ACTIVITY. Set down word for word each line from the start of the listing through the line that contains "Import ListNotations.", both included.

SUPPLIED MATERIAL.
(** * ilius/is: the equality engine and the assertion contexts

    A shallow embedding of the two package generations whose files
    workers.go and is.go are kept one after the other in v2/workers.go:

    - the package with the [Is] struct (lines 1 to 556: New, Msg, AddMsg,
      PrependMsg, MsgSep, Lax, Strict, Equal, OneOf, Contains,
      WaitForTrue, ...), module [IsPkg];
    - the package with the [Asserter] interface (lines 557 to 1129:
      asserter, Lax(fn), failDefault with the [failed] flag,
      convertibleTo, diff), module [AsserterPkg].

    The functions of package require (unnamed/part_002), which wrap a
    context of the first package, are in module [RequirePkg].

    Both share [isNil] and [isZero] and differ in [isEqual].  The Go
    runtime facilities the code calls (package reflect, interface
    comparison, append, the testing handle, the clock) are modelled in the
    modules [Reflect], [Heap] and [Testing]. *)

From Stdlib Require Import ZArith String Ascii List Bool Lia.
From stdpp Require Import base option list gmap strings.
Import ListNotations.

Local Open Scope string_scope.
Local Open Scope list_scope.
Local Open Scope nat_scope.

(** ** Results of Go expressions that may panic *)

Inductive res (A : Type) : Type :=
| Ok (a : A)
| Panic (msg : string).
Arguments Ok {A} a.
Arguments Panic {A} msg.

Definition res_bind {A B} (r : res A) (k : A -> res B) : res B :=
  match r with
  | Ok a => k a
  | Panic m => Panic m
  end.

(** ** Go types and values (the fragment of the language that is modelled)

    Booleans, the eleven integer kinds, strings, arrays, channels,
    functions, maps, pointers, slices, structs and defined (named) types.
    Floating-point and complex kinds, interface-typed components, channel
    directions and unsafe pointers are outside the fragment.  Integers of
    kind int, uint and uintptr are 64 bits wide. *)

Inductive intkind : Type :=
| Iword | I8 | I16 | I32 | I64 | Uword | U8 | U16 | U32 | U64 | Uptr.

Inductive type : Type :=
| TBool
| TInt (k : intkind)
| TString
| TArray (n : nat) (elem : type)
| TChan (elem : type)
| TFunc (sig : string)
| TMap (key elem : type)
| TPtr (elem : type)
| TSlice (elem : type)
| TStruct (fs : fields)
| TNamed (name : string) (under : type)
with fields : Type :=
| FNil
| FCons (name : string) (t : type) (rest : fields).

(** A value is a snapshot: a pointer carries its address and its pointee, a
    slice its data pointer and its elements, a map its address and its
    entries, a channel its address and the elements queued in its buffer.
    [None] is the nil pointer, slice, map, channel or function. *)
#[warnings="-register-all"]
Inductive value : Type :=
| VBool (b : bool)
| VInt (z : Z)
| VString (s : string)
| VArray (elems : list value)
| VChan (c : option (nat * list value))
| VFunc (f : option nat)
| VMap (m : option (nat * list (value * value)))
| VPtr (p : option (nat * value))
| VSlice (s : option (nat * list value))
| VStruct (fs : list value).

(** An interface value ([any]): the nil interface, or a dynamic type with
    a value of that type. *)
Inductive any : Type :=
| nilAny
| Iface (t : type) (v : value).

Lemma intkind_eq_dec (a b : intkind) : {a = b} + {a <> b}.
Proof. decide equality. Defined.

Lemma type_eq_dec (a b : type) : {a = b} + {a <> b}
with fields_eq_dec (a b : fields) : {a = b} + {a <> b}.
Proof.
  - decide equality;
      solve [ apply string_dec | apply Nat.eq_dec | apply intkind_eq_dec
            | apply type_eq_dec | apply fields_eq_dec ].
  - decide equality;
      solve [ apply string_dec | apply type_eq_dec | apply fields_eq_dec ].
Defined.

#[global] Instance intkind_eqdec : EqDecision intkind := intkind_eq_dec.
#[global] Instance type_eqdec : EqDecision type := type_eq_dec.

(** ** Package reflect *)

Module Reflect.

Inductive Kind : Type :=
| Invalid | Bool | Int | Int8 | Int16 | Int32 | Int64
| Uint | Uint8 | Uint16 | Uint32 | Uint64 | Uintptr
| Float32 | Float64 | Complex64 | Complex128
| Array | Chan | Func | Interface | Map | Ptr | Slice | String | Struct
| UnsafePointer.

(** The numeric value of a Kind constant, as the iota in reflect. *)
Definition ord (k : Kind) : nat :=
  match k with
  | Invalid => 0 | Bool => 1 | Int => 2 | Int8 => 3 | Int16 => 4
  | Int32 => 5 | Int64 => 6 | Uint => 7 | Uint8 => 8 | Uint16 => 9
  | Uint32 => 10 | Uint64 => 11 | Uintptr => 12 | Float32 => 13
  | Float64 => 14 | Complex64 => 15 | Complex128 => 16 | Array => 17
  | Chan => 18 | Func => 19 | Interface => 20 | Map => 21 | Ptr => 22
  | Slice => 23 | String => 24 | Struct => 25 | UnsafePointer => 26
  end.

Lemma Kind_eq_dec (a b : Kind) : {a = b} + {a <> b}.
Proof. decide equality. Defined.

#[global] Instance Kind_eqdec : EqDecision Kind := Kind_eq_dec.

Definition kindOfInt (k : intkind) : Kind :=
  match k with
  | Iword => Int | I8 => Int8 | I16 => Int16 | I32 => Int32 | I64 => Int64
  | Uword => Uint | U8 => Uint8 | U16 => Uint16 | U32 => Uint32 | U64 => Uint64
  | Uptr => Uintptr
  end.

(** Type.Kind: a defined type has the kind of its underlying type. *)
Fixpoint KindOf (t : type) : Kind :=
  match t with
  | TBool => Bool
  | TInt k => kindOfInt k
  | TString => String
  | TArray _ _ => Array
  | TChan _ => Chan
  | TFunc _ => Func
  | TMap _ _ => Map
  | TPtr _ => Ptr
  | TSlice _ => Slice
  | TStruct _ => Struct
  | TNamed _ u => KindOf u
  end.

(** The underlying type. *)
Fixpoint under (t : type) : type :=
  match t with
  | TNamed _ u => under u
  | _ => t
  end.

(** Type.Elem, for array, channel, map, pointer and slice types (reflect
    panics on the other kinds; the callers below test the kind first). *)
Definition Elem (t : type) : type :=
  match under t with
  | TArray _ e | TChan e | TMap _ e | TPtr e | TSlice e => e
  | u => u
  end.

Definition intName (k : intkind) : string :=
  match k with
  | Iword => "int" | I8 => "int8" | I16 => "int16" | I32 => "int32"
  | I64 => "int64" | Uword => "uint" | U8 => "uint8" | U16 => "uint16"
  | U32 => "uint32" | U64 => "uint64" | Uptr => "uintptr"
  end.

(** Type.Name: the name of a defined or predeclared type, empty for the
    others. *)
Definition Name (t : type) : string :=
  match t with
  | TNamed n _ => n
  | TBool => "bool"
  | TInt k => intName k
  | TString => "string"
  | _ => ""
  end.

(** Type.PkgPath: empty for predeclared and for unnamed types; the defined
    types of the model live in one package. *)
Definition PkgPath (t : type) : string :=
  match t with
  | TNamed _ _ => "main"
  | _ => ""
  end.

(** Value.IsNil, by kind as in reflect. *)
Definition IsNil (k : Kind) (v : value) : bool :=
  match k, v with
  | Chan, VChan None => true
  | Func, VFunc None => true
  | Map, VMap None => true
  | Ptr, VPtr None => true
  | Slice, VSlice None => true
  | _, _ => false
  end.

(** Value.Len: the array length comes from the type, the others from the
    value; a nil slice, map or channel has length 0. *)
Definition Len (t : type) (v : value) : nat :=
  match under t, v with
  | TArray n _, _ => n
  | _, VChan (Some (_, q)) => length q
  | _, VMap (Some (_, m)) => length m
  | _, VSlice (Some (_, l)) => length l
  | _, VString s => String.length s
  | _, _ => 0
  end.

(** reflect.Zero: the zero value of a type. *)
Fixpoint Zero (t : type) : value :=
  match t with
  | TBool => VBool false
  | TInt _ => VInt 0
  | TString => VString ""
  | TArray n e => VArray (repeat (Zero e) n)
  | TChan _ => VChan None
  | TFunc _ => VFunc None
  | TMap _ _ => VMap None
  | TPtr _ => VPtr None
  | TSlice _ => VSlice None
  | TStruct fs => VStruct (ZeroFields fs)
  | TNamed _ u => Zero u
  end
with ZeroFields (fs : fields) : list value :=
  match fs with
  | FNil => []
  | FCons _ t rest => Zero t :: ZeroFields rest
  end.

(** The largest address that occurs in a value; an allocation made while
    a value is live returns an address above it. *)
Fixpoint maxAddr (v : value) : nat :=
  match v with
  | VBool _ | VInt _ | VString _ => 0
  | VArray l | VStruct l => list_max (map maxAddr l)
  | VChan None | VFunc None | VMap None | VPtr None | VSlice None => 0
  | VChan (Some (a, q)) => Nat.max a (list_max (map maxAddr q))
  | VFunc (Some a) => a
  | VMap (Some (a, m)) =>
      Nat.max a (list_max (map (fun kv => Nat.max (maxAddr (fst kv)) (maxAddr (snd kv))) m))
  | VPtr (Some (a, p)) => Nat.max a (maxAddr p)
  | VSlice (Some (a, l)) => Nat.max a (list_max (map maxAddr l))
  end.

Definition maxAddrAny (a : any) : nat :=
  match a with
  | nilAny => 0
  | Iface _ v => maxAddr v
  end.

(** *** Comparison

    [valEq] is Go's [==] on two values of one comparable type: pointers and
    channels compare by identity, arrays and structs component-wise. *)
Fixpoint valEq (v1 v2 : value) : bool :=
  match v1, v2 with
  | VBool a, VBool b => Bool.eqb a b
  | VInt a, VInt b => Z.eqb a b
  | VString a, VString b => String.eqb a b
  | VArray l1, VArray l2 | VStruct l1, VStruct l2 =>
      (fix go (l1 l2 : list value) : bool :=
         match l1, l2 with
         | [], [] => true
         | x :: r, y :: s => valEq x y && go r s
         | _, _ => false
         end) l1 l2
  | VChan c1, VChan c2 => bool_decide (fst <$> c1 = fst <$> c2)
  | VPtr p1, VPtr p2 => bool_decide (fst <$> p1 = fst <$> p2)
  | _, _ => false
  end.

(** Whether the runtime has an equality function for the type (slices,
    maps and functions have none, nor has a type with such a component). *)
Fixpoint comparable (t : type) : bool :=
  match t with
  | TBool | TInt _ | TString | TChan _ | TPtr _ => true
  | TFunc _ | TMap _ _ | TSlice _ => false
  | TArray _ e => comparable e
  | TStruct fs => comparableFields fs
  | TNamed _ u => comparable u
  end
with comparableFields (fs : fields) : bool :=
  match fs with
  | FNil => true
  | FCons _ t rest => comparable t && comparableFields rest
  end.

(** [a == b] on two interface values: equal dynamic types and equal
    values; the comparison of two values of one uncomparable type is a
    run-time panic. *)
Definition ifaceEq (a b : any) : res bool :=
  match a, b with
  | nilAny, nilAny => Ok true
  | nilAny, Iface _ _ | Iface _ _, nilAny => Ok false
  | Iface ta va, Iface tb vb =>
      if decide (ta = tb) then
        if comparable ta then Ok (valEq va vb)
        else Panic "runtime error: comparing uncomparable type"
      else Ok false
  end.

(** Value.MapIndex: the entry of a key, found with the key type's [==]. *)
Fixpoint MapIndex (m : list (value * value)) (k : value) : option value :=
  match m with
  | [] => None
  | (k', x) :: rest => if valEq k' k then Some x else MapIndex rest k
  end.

EXERCISE ANSWER.
(** * ilius/is: the equality engine and the assertion contexts

    A shallow embedding of the two package generations whose files
    workers.go and is.go are kept one after the other in v2/workers.go:

    - the package with the [Is] struct (lines 1 to 556: New, Msg, AddMsg,
      PrependMsg, MsgSep, Lax, Strict, Equal, OneOf, Contains,
      WaitForTrue, ...), module [IsPkg];
    - the package with the [Asserter] interface (lines 557 to 1129:
      asserter, Lax(fn), failDefault with the [failed] flag,
      convertibleTo, diff), module [AsserterPkg].

    The functions of package require (unnamed/part_002), which wrap a
    context of the first package, are in module [RequirePkg].

    Both share [isNil] and [isZero] and differ in [isEqual].  The Go
    runtime facilities the code calls (package reflect, interface
    comparison, append, the testing handle, the clock) are modelled in the
    modules [Reflect], [Heap] and [Testing]. *)

From Stdlib Require Import ZArith String Ascii List Bool Lia.
From stdpp Require Import base option list gmap strings.
Import ListNotations.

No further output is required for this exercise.